Und wenn man dann das stille Kämmerlein des Elfenbeinturms verlässt, kommt man für Meetings ins Präsenzbüro, für persönliche Absprachen und das gemeinsame Bad in kreativen Ideenpools, um nicht bloß in der eigenen Blase zu blubbern.
"Wir freuen uns einfach, uns zu sehen", erzählt Barbara. "Wenn man dann die Kollegen immer jede zweite Woche wieder sieht, wenn man um den Tisch sitzt, dann passiert einfach auch mehr als nur die Worte: dieses Menschliche, dass man einfach nebeneinander steht und sich anguckt und miteinander spricht, ist wirklich eine andere Art von Austausch. Klar, über Computer schmeißen wir uns mal so die Smileys hin und her und so einen hüpfenden Pinguin. Das hat auch was. Aber ich finde einfach beides gut und wichtig."

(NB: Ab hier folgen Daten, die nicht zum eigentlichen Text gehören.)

(** The part of an item before its step. *)
Lemma parsed_range min max r (step : option string) (k : Z -> Z -> option (bool * list Z)) x :
  (let range := split_on "-" r in
   if (2 <? length range)%nat || existsb is_empty range then None
   else
     rangeStart ← parseInteger (List.nth 0 range "");
     rangeEnd ← (if (length range =? 1)%nat then Some rangeStart else parseInteger (List.nth 1 range ""));
     if (rangeStart <? min) || (max <? rangeEnd) || (rangeEnd <? rangeStart) then None
     else if is_some step && (length range =? 1)%nat then None
     else k rangeStart rangeEnd) = Some x ->
  exists a b, min <= a /\ a <= b /\ b <= max /\
    ((decimal r a /\ a = b /\ step = None) \/
     exists s s', r = s +:+ String "-" s' /\ decimal s a /\ decimal s' b).
Proof.
  cbv zeta. pose proof (join_split "-" r) as Hj. destruct (_ || _) eqn:Hp; [done|].
  destruct (nonempty_parts _ Hp (split_on_nonempty "-" r)) as [(p & E & _)|(p & q & E & _)]; rewrite E in *; cbn in Hj |- *.
  - destruct (parseInteger p) as [y|] eqn:Ey; [|done]. cbn. apply parseInteger_decimal in Ey.
    destruct (Z.ltb_spec y min), (Z.ltb_spec max y), (Z.ltb_spec y y); cbn; try done.
    destruct step; [done|]. cbn. intros _. subst p. exists y, y. do 3 (split; [lia|]). by left.
  - destruct (parseInteger p) as [y|] eqn:Ey; [|done]. cbn. destruct (parseInteger q) as [z|] eqn:Ez; [|done]. cbn.
    apply parseInteger_decimal in Ey, Ez.
    destruct (Z.ltb_spec y min), (Z.ltb_spec max z), (Z.ltb_spec z y); cbn; try done.
    intros _. exists y, z. do 3 (split; [lia|]). right. by exists p, q.
Qed.
(* ===== verification/Types.v ===== *)
(** * The data model

    The records of services/api/src/db/types.ts, db/plane-storage-types.ts,
    control-plane-types.ts and modules/shared/src, field by field, and the part
    of [ControlPlaneState] (control-plane-state.ts) that the in-memory control
    plane reads and writes.  A field [f?: T] is an [option], a field
    [f?: T | null] a [nullable]; numbers are [Z]; an enumeration of string
    literals is an inductive type with its spelling. *)

From Stdlib Require Import ZArith.
From stdpp Require Import base strings list.
From S2P Require Import Prelude.

Local Open Scope Z_scope.

(** ** Enumerations *)
Inductive SessionStatus := queued | running | completed | failed | cancelled | timed_out.

Inductive WorktreeStatus := idle | busy | error.

Inductive ScheduleKind := prompt_kind | scheduled_kind | workspace_kind.

#[global] Instance SessionStatus_eq_dec : EqDecision SessionStatus.
Proof. solve_decision. Defined.
#[global] Instance WorktreeStatus_eq_dec : EqDecision WorktreeStatus.
Proof. solve_decision. Defined.
#[global] Instance ScheduleKind_eq_dec : EqDecision ScheduleKind.
Proof. solve_decision. Defined.

(** The literal a status is written with. *)
Definition status_name (s : SessionStatus) : string :=
  match s with
  | queued => "queued"
  | running => "running"
  | completed => "completed"
  | failed => "failed"
  | cancelled => "cancelled"
  | timed_out => "timed_out"
  end.

Definition TERMINAL_SESSION_STATUSES : list SessionStatus := [completed; failed; cancelled; timed_out].

Definition isTerminalSessionStatus (s : SessionStatus) : bool :=
  bool_decide (s ∈ TERMINAL_SESSION_STATUSES).

Lemma terminal_iff s :
  isTerminalSessionStatus s = true <-> s <> queued /\ s <> running.
Proof. destruct s; vm_compute; naive_solver. Qed.

Lemma not_terminal_iff s :
  isTerminalSessionStatus s = false <-> s = queued \/ s = running.
Proof. destruct s; vm_compute; naive_solver. Qed.

(** A provider selects an eligible attached account; a command runs exactly that command. *)
Inductive TargetRef := target_provider (providerId : string) | target_command (commandId : string).

Inductive ResumeStream := stream_stdout | stream_stderr | stream_either.

Record ResumeRefCapture := mkResumeRefCapture {
  stream : ResumeStream;
  linePrefix : string;
}.

(** Free-form metadata; the control plane stores and forwards it unread. *)
Inductive json :=
| JNull
| JBool (b : bool)
| JNumber (z : Z)
| JString (s : string)
| JArray (items : list json)
| JObject (entries : list (string * json)).

Definition Metadata : Type := list (string * json).

Inductive SummarySource := summary_agent | summary_harness.

Record SessionResult := mkSessionResult {
  summary : string;
  summarySource : SummarySource;
  summaryTruncated : option bool;
  branch : option string;
  filesChanged : option (list string);
  filesChangedTruncated : option bool;
  pullRequestUrl : option string;
}.

(** ** Constants of modules/shared/src/constants.ts *)
Definition DEFAULT_MAX_CONCURRENT_SESSIONS : Z := 1.
Definition MAX_CONCURRENT_SESSIONS_LIMIT : Z := 64.
Definition HOST_PROTOCOL_VERSION : Z := 7.
Definition DEFAULT_ACK_DEADLINE_MS : Z := 15000.

(** ** Sessions *)

(** [SessionResumeSpec]: the command frozen by the first assignment, for a native resume. *)
Module Resume.

Record SessionResumeSpec := mkSessionResumeSpec {
  argv : list string;
  appendPrompt : bool;
  appendPromptSeparator : option bool;
  resumeArgvTemplate : option (list string);
  resumeRefCapture : option ResumeRefCapture;
}.

#[global] Instance eta_SessionResumeSpec : Eta SessionResumeSpec := fun r => mkSessionResumeSpec
  (argv r) (appendPrompt r) (appendPromptSeparator r) (resumeArgvTemplate r)
  (resumeRefCapture r).

#[global] Instance set_argv : Setter argv := ltac:(derive_setter).
#[global] Instance set_appendPrompt : Setter appendPrompt := ltac:(derive_setter).
#[global] Instance set_appendPromptSeparator : Setter appendPromptSeparator := ltac:(derive_setter).
#[global] Instance set_resumeArgvTemplate : Setter resumeArgvTemplate := ltac:(derive_setter).
#[global] Instance set_resumeRefCapture : Setter resumeRefCapture := ltac:(derive_setter).

End Resume.
Notation SessionResumeSpec := Resume.SessionResumeSpec.

(** The [resolvedRoute] of a session: the route of its current or most recent assignment. *)
Module Route.

Record ResolvedRoute := mkResolvedRoute {
  targetIndex : Z;
  providerId : option string;
  providerAccountId : option string;
  commandId : string;
  hostId : string;
  worktreeId : option string;
  workspacePoolId : option string;
  workspaceSlotId : option string;
  attemptId : string;
}.

#[global] Instance eta_ResolvedRoute : Eta ResolvedRoute := fun r => mkResolvedRoute
  (targetIndex r) (providerId r) (providerAccountId r) (commandId r) (hostId r) (worktreeId r)
  (workspacePoolId r) (workspaceSlotId r) (attemptId r).

#[global] Instance set_targetIndex : Setter targetIndex := ltac:(derive_setter).
#[global] Instance set_providerId : Setter providerId := ltac:(derive_setter).
#[global] Instance set_providerAccountId : Setter providerAccountId := ltac:(derive_setter).
#[global] Instance set_commandId : Setter commandId := ltac:(derive_setter).
#[global] Instance set_hostId : Setter hostId := ltac:(derive_setter).
#[global] Instance set_worktreeId : Setter worktreeId := ltac:(derive_setter).
#[global] Instance set_workspacePoolId : Setter workspacePoolId := ltac:(derive_setter).
#[global] Instance set_workspaceSlotId : Setter workspaceSlotId := ltac:(derive_setter).
#[global] Instance set_attemptId : Setter attemptId := ltac:(derive_setter).

End Route.
Notation ResolvedRoute := Route.ResolvedRoute.

(** Attempt-owned provider-account concurrency lease. *)
Module AccountLease.

Record ProviderAccountLease := mkProviderAccountLease {
  concurrencyId : string;
  providerAccountId : string;
  slot : Z;
  attemptId : string;
}.

#[global] Instance eta_ProviderAccountLease : Eta ProviderAccountLease := fun r => mkProviderAccountLease
  (concurrencyId r) (providerAccountId r) (slot r) (attemptId r).

#[global] Instance set_concurrencyId : Setter concurrencyId := ltac:(derive_setter).
#[global] Instance set_providerAccountId : Setter providerAccountId := ltac:(derive_setter).
#[global] Instance set_slot : Setter slot := ltac:(derive_setter).
#[global] Instance set_attemptId : Setter attemptId := ltac:(derive_setter).

End AccountLease.
Notation ProviderAccountLease := AccountLease.ProviderAccountLease.

(** Host-wide assignment-cap reservation. *)
Module HostLease.

Record HostAssignmentLease := mkHostAssignmentLease {
  hostId : string;
}.

#[global] Instance eta_HostAssignmentLease : Eta HostAssignmentLease := fun r => mkHostAssignmentLease
  (hostId r).

#[global] Instance set_hostId : Setter hostId := ltac:(derive_setter).

End HostLease.
Notation HostAssignmentLease := HostLease.HostAssignmentLease.

(** A terminal outcome whose repository hook a replacement daemon must run. *)
Module Handoff.

Record TerminalHookHandoff := mkTerminalHookHandoff {
  handoffId : string;
  attemptId : option string;
  hostId : string;
  repositoryId : string;
  worktreeId : option string;
  mainCheckoutLease : option bool;
  status : SessionStatus;
  errorCode : option string;
  expiresAt : string;
  ref : option string;
  metadata : option Metadata;
}.

#[global] Instance eta_TerminalHookHandoff : Eta TerminalHookHandoff := fun r => mkTerminalHookHandoff
  (handoffId r) (attemptId r) (hostId r) (repositoryId r) (worktreeId r) (mainCheckoutLease r)
  (status r) (errorCode r) (expiresAt r) (ref r) (metadata r).
Definition compareSessionsForQueue (a b : SessionRecord) : Z :=
  if negb (Session.priority b =? Session.priority a)
  then Session.priority b - Session.priority a
  else cmp_or (localeCompare (Session.createdAt a) (Session.createdAt b))
         (localeCompare (Session.id a) (Session.id b)).

Definition compareWorktreesForRoundRobin (a b : WorktreeRecord) : Z :=
  let aT := opt_or (nul_opt (Worktree.lastAssignedAt a)) "" in
  let bT := opt_or (nul_opt (Worktree.lastAssignedAt b)) "" in
  cmp_or (localeCompare aT bT) (localeCompare (Worktree.id a) (Worktree.id b)).

(** One pass over the shard heads: the index and session of the first minimal head. *)
Fixpoint scan_heads (shard : nat) (heads : list (option SessionRecord))
    (winner : option (nat * SessionRecord)) : option (nat * SessionRecord) :=
  match heads with
  | [] => winner
  | None :: rest => scan_heads (S shard) rest winner
  | Some candidate :: rest =>
      let better := match winner with
                    | None => true
                    | Some (_, best) => compareSessionsForQueue candidate best <? 0
                    end in
      scan_heads (S shard) rest (if better then Some (shard, candidate) else winner)
  end.

Definition shard_heads (shards : list (list SessionRecord)) (indexes : list nat)
    : list (option SessionRecord) :=
  zip_with (fun (sh : list SessionRecord) (i : nat) => sh !! i) shards indexes.

Fixpoint merge_loop (fuel : nat) (shards : list (list SessionRecord)) (indexes : list nat)
    (merged : list SessionRecord) : option (list SessionRecord) :=
  match scan_heads 0 (shard_heads shards indexes) None with
  | None => Some merged
  | Some (w, head) =>
      match fuel with
      | O => None
      | S fuel' => merge_loop fuel' shards (alter S w indexes) (merged ++ [head])%list
      end
  end.

(** Each turn of the loop consumes one session. *)
Definition mergeQueuedShardHeads (shards : list (list SessionRecord)) : option (list SessionRecord) :=
  merge_loop (length (concat shards)) shards (map (fun _ => O) shards) [].

(** [shards[session.queueShard]]: a session whose shard does not exist is skipped. *)
Definition push_shard (kind : ScheduleKind) (shards : list (list SessionRecord)) (s : SessionRecord)
    : list (list SessionRecord) :=
  if negb (bool_decide (Session.status s = queued)) then shards
  else if negb (bool_decide (scheduleKind s = kind)) then shards
  else if Session.queueShard s <? 0 then shards
  else alter (fun shard => shard ++ [s])%list (Z.to_nat (Session.queueShard s)) shards.
Inductive policy {DP : DateParse} (s : SessionRecord) (ctx : SessionTransitionContext)
    : SessionTransitionEvent -> SessionTransitionPlan -> Prop :=
| policy_inert ev p : forallb is_inert p = true -> policy s ctx ev p
| policy_ack w a :
    Session.status s = running -> attemptMatches s w a = true -> Session.ackReceivedAt s = None ->
    policy s ctx (ev_ack w a) [fx_ack]
| policy_command_start w a :
    Session.status s = running -> attemptMatches s w a = true ->
    Session.primaryCommandStartState s = Some start_pending ->
    policy s ctx (ev_command_start w a) [fx_authorize_command_start]
| policy_replay ev code fields :
    Session.status s = running -> infrastructure_event s ev code -> replay_safe s ctx code ->
    opt_or (Session.infrastructureRetryCount s) 0 < MAX_INFRASTRUCTURE_RETRIES ->
    policy s ctx ev (releaseEffects s ++
      [fx_requeue requeue_infrastructure fields; fx_reschedule (scheduleKind s)])%list
| policy_finish ev st clear fields tail :
    Session.status s = running -> ending_event s ev st -> isTerminalSessionStatus st = true ->
    tail = [fx_archive] \/ tail = [fx_notify_cancel; fx_archive] ->
    policy s ctx ev (releaseEffects s ++ fx_finish st (Ctx.now ctx) clear fields :: tail)%list
| policy_usage_limit ev pre mid reason fields :
    Session.status s = running -> usage_limit_event s ev -> reason <> requeue_infrastructure ->
    pre = [] \/ (exists a u, pre = [fx_cooldown a u]) \/ (exists i, pre = [fx_suppress_target i]) ->
    mid = [] \/ mid = [fx_fallback] ->
    policy s ctx ev (pre ++ releaseEffects s ++ mid ++
      [fx_requeue reason fields; fx_reschedule (scheduleKind s)])%list
| policy_late_report w a st fields prefix patch :
    Session.status s <> running -> attemptMatches s w a = true -> isTerminalSessionStatus st = true ->
    Session.status s = cancelled \/ Ctx.source ctx = local ->
    prefix = [] \/ prefix = [fx_retry_archive] ->
    patch = [] \/ (exists f, patch = [fx_patch_report None f]) ->
    policy s ctx (ev_status w a st fields) (prefix ++ releaseEffects s ++ patch)%list
| policy_progress w a st fields :
    Session.status s = running -> attemptMatches s w a = true -> isTerminalSessionStatus st = false ->
    Ctx.source ctx = local ->
    policy s ctx (ev_status w a st fields) [fx_patch_report (Some st) fields]
| policy_late_progress w a st fields fields' :
    Session.status s <> running -> attemptMatches s w a = true ->
    policy s ctx (ev_status w a st fields) [fx_patch_report None fields']
| policy_cancel_running :
    Session.status s = running -> is_some (truthy_nul (Session.hostId s)) = true ->
    policy s ctx ev_cancel [fx_cancel true; fx_notify_cancel]
| policy_cancel :
    isTerminalSessionStatus (Session.status s) = false ->
    policy s ctx ev_cancel (fx_cancel false :: releaseEffects s)
| policy_disconnect_cancelled ack :
    Session.status s = cancelled -> policy s ctx (ev_disconnect ack) (releaseEffects s)
| policy_disconnect_acknowledged deadline :
    Session.status s = running ->
    date_iso (date_plus (Ctx.now ctx) (opt_or (Ctx.reconnectGraceMs ctx) 0)) = Some deadline ->
    policy s ctx (ev_disconnect true) [fx_mark_reconnect deadline]
| policy_disconnect fields :
    Session.status s = running ->
    policy s ctx (ev_disconnect false) (releaseEffects s ++ [fx_requeue requeue_disconnect fields])%list
| policy_queue_expired fields :
    Session.status s = queued ->
    date_gt (date_parse (Session.queueExpiresAt s)) (date_parse (Ctx.now ctx)) = false ->
    Report.errorCode fields = Some "queue_expired" ->
    policy s ctx ev_queue_expired [fx_finish failed (Ctx.now ctx) false fields; fx_archive].

(** ** The planner implements the table *)

(** Turns the boolean guards of the code into propositions. *)
Ltac guards :=
  repeat match goal with
  | H : _ && _ = true |- _ => apply andb_true_iff in H as [? ?]
  | H : _ || _ = false |- _ => apply orb_false_iff in H as [? ?]
  | H : negb _ = true |- _ => apply negb_true_iff in H
  | H : negb _ = false |- _ => apply negb_false_iff in H
  | H : bool_decide _ = true |- _ => apply bool_decide_eq_true in H
  | H : bool_decide _ = false |- _ => apply bool_decide_eq_false in H
  end.

Section implementation.
Context {DP : DateParse}.

Lemma infrastructure_policy s ev code ctx detail fields :
  infrastructure_event s ev code ->
  policy s ctx ev (planInfrastructureFailure s code ctx detail fields).
Proof.
  intros Hev. unfold planInfrastructureFailure.
  destruct (bool_decide (Session.status s = running)) eqn:Hrun; simpl; guards; [|by constructor].
  destruct (_ && (opt_or _ _ <? _)) eqn:Hretry.
  - guards. eapply policy_replay; [done|done| |by apply Z.ltb_lt].
    destruct code; simpl in *; [done|]. by guards.
  - apply policy_finish; [done|by econstructor|done|by left].
Qed.
(* ===== verification/ProviderCascade.v ===== *)
(** * Provider-account cascade

    modules/shared/src/provider-cascade.ts (what the scheduler resolves),
    provider-cascade-scope.ts (what the operator's table shows) and
    scope-provider-accounts.ts (the edits of an override). *)

From Stdlib Require Import ZArith.
From stdpp Require Import base strings list.
From S2P Require Import Prelude Types.

Local Open Scope string_scope.

(** ** Resolution *)
Module Catalog.
Record ProviderCatalog := mkCatalog {
  providers : JsMap.t Provider;
  providerAccounts : JsMap.t ProviderAccountRecord;
}.
End Catalog.
Notation ProviderCatalog := Catalog.ProviderCatalog.

(** [overrides?.[providerAccountId]]. *)
Definition override_at (overrides : option (JsMap.t ProviderAccountOverride)) (account : string)
    : option ProviderAccountOverride :=
  m ← overrides; JsMap.get account m.

Definition worktree_override (w : option HostWorktree) (account : string) : option ProviderAccountOverride :=
  wt ← w; override_at (HWorktree.providerAccountOverrides wt) account.

Definition repository_override (r : option HostRepository) (account : string)
    : option ProviderAccountOverride :=
  repo ← r; override_at (HRepository.providerAccountOverrides repo) account.

Definition resolveProviderAccountEnabled (account : string) (hostWorktree : option HostWorktree)
    (hostRepository : option HostRepository) (inventory : option HostInventory) : bool :=
  let attached := match inventory with
    | Some inv => existsb (fun a => str_eqb (HAccount.providerAccountId a) account)
                    (Inventory.providerAccounts inv)
    | None => false
    end in
  if negb attached then false
  else opt_or (opt_else (worktree_override hostWorktree account ≫= Override.enabled)
                        (repository_override hostRepository account ≫= Override.enabled)) true.

Definition providerDefault (catalog : ProviderCatalog) (account : string) : option string :=
  a ← JsMap.get account (Catalog.providerAccounts catalog);
  p ← JsMap.get (Account.providerId a) (Catalog.providers catalog);
  Prov.defaultCommandId p.

Definition resolveProviderAccountCommandId (account : string) (hostWorktree : option HostWorktree)
    (hostRepository : option HostRepository) (inventory : option HostInventory)
    (catalog : ProviderCatalog) : option string :=
  let hostAccount :=
    inv ← inventory;
    List.find (fun a => str_eqb (HAccount.providerAccountId a) account) (Inventory.providerAccounts inv) in
  opt_else (worktree_override hostWorktree account ≫= Override.commandId)
    (opt_else (repository_override hostRepository account ≫= Override.commandId)
       (opt_else (hostAccount ≫= HAccount.commandId) (providerDefault catalog account))).

(** ** The operator's table *)
Inductive ScopeSource := from_worktree | from_repository | from_host | from_provider_default | from_none.

Module Scope.
Record ProviderAccountScopeResolution := mkResolution {
  providerAccountId : string;
  enabled : bool;
  enabledSource : ScopeSource;
  commandId : option string;
  commandSource : ScopeSource;
}.
End Scope.
Notation ProviderAccountScopeResolution := Scope.ProviderAccountScopeResolution.

Definition resolve_scope_entry (hostWorktree : option HostWorktree) (hostRepository : option HostRepository)
    (catalog : ProviderCatalog) (entry : HostProviderAccount) : ProviderAccountScopeResolution :=
  let account := HAccount.providerAccountId entry in
  let wt := worktree_override hostWorktree account in
  let repo := repository_override hostRepository account in
  let enabled :=
    match wt ≫= Override.enabled, repo ≫= Override.enabled with
    | Some b, _ => (b, from_worktree)
    | None, Some b => (b, from_repository)
    | None, None => (true, from_host)
    end in
  let command :=
    match wt ≫= Override.commandId, repo ≫= Override.commandId, HAccount.commandId entry,
          truthy_opt (providerDefault catalog account) with
    | Some c, _, _, _ => (Some c, from_worktree)
    | None, Some c, _, _ => (Some c, from_repository)
    | None, None, Some c, _ => (Some c, from_host)
    | None, None, None, Some c => (Some c, from_provider_default)
    | None, None, None, None => (None, from_none)
    end in
  Scope.mkResolution account enabled.1 enabled.2 command.1 command.2.

Definition resolveProviderAccountsForScope (hostWorktree : option HostWorktree)
    (hostRepository : option HostRepository) (inventory : option HostInventory)
    (catalog : ProviderCatalog) : list ProviderAccountScopeResolution :=
  map (resolve_scope_entry hostWorktree hostRepository catalog)
    (match inventory with Some inv => Inventory.providerAccounts inv | None => [] end).

(** ** Edits of an override *)
Record ProviderAccountScope := mkScope { repositoryId : string; worktreeId : option string }.

(** The [providerAccountOverrides] of the edited target; an empty override and an
    empty table are dropped. *)
Definition withOverride (overrides : option (JsMap.t ProviderAccountOverride)) (account : string)
    (mutate : ProviderAccountOverride -> ProviderAccountOverride)
    : option (JsMap.t ProviderAccountOverride) :=
  let patched := mutate (opt_or (override_at overrides account) (Override.mkOverride None None)) in
  let table := opt_or overrides [] in
  let table' :=
    match Override.enabled patched, Override.commandId patched with
    | None, None => JsMap.delete account table
    | _, _ => JsMap.set account patched table
    end in
  match table' with [] => None | _ => Some table' end.

Definition edit_worktree (account : string) (mutate : ProviderAccountOverride -> ProviderAccountOverride)
    (w : HostWorktree) : HostWorktree :=
  w <| HWorktree.providerAccountOverrides :=
         withOverride (HWorktree.providerAccountOverrides w) account mutate |>.

Definition edit_repository (scope : ProviderAccountScope) (account : string)
    (mutate : ProviderAccountOverride -> ProviderAccountOverride) (r : HostRepository) : HostRepository :=
  if negb (str_eqb (HRepository.id r) (repositoryId scope)) then r
  else match worktreeId scope with
       | None => r <| HRepository.providerAccountOverrides :=
                        withOverride (HRepository.providerAccountOverrides r) account mutate |>
       | Some w =>
           r <| HRepository.worktrees :=
                  map (fun wt => if str_eqb (HWorktree.id wt) w then edit_worktree account mutate wt else wt)
                    (HRepository.worktrees r) |>
       end.

Definition withScope (inventory : HostInventory) (scope : ProviderAccountScope) (account : string)
    (mutate : ProviderAccountOverride -> ProviderAccountOverride) : HostInventory :=
  inventory <| Inventory.repositories :=
                 map (edit_repository scope account mutate) (Inventory.repositories inventory) |>.

Definition setScopeProviderEnabled (inventory : HostInventory) (scope : ProviderAccountScope)
    (account : string) (enabled : option bool) : HostInventory :=
  withScope inventory scope account (fun current => current <| Override.enabled := enabled |>).

Definition setScopeProviderCommand (inventory : HostInventory) (scope : ProviderAccountScope)
    (account : string) (commandId : option string) : HostInventory :=
  withScope inventory scope account (fun current => current <| Override.commandId := commandId |>).

(** ** The table agrees with the scheduler *)

Lemma find_first_unique (l : list HostProviderAccount) entry :
  NoDup (map HAccount.providerAccountId l) -> In entry l ->
  List.find (fun a => str_eqb (HAccount.providerAccountId a) (HAccount.providerAccountId entry)) l
  = Some entry.
Proof.
  induction l as [|a l IH]; intros Hnd Hin; simpl in *; [done|].
  apply NoDup_cons in Hnd as [Ha Hnd]. destruct Hin as [<-|Hin].
  - by rewrite str_eqb_refl.
  - destruct (str_eqb _ _) eqn:E; [|by apply IH]. apply str_eqb_true in E.
    destruct Ha. rewrite E. apply list_elem_of_In, in_map_iff. by exists entry.
Qed.

Lemma existsb_attached (l : list HostProviderAccount) entry :
  In entry l ->
  existsb (fun a => str_eqb (HAccount.providerAccountId a) (HAccount.providerAccountId entry)) l = true.
Proof. intros Hin. apply existsb_exists. exists entry. split; [done|apply str_eqb_refl]. Qed.

(** The operator's scope table shows what the scheduler does: for an
    inventory that lists each account once and providers whose default command
    id is not the empty string, every row carries exactly the enablement and the
    command that assignment resolves at that worktree and repository. *)
Theorem scope_table_agrees hostWorktree hostRepository inv catalog row :
  NoDup (map HAccount.providerAccountId (Inventory.providerAccounts inv)) ->
  (forall account, providerDefault catalog account <> Some "") ->
  In row (resolveProviderAccountsForScope hostWorktree hostRepository (Some inv) catalog) ->
  Scope.enabled row =
    resolveProviderAccountEnabled (Scope.providerAccountId row) hostWorktree hostRepository (Some inv) /\
  Scope.commandId row =
    resolveProviderAccountCommandId (Scope.providerAccountId row) hostWorktree hostRepository
      (Some inv) catalog.
Proof.
  intros Hnd Hdef Hrow. apply in_map_iff in Hrow as (entry & <- & Hin).
  unfold resolve_scope_entry, resolveProviderAccountEnabled, resolveProviderAccountCommandId.
  cbn [Scope.enabled Scope.commandId Scope.providerAccountId mbind option_bind].
  rewrite existsb_attached, find_first_unique by done. cbn [negb mbind option_bind].
  specialize (Hdef (HAccount.providerAccountId entry)). split.
  - by destruct (worktree_override _ _ ≫= _), (repository_override _ _ ≫= _).
  - destruct (worktree_override _ _ ≫= _); [done|]. destruct (repository_override _ _ ≫= _); [done|].
    destruct (HAccount.commandId entry); [done|].
    destruct (providerDefault catalog _) as [d|]; [|done]. simpl.
    unfold truthy. rewrite bool_decide_false by congruence. done.
Qed.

Die Dystopie des autonomen Verwaltungsapparats

Oder: Der Verwaltungsapparat programmiert sich selbst vorwärts- und rückwärts. Zukunftsmusik. Der Heimbürohengst sitzt nicht mehr am Küchentisch, sondern im Museum. Papier und Rotstift sind Klimaschutz und nachhaltiger Forstwirtschaft zum Opfer gefallen und niemand, niemand vermisst etwas.
Die virtuelle Gesellschaft verwaltet sich wie von Geisterhand – völlig autonom, sich selbst genügend, während die Brötchen vom 3D-Printer ausgedruckt werden.
Niemand fühlt sich noch genötigt oder befugt, ins Räderwerk der selbstreferentiellen Verwaltungssysteme einzugreifen. Alles läuft rund, ganz prima im Kreis.
Warum also mit stümperhafter Hand eingreifen in diese geheiligten Abläufe?! Die Büroangestellten treffen sich im Büro zum Tischtennisspielen.
Ob sie dann aber auch ein festes Gehalt bekommen wie anno dazumal mein Vater hinter seinem Büroschreibtisch?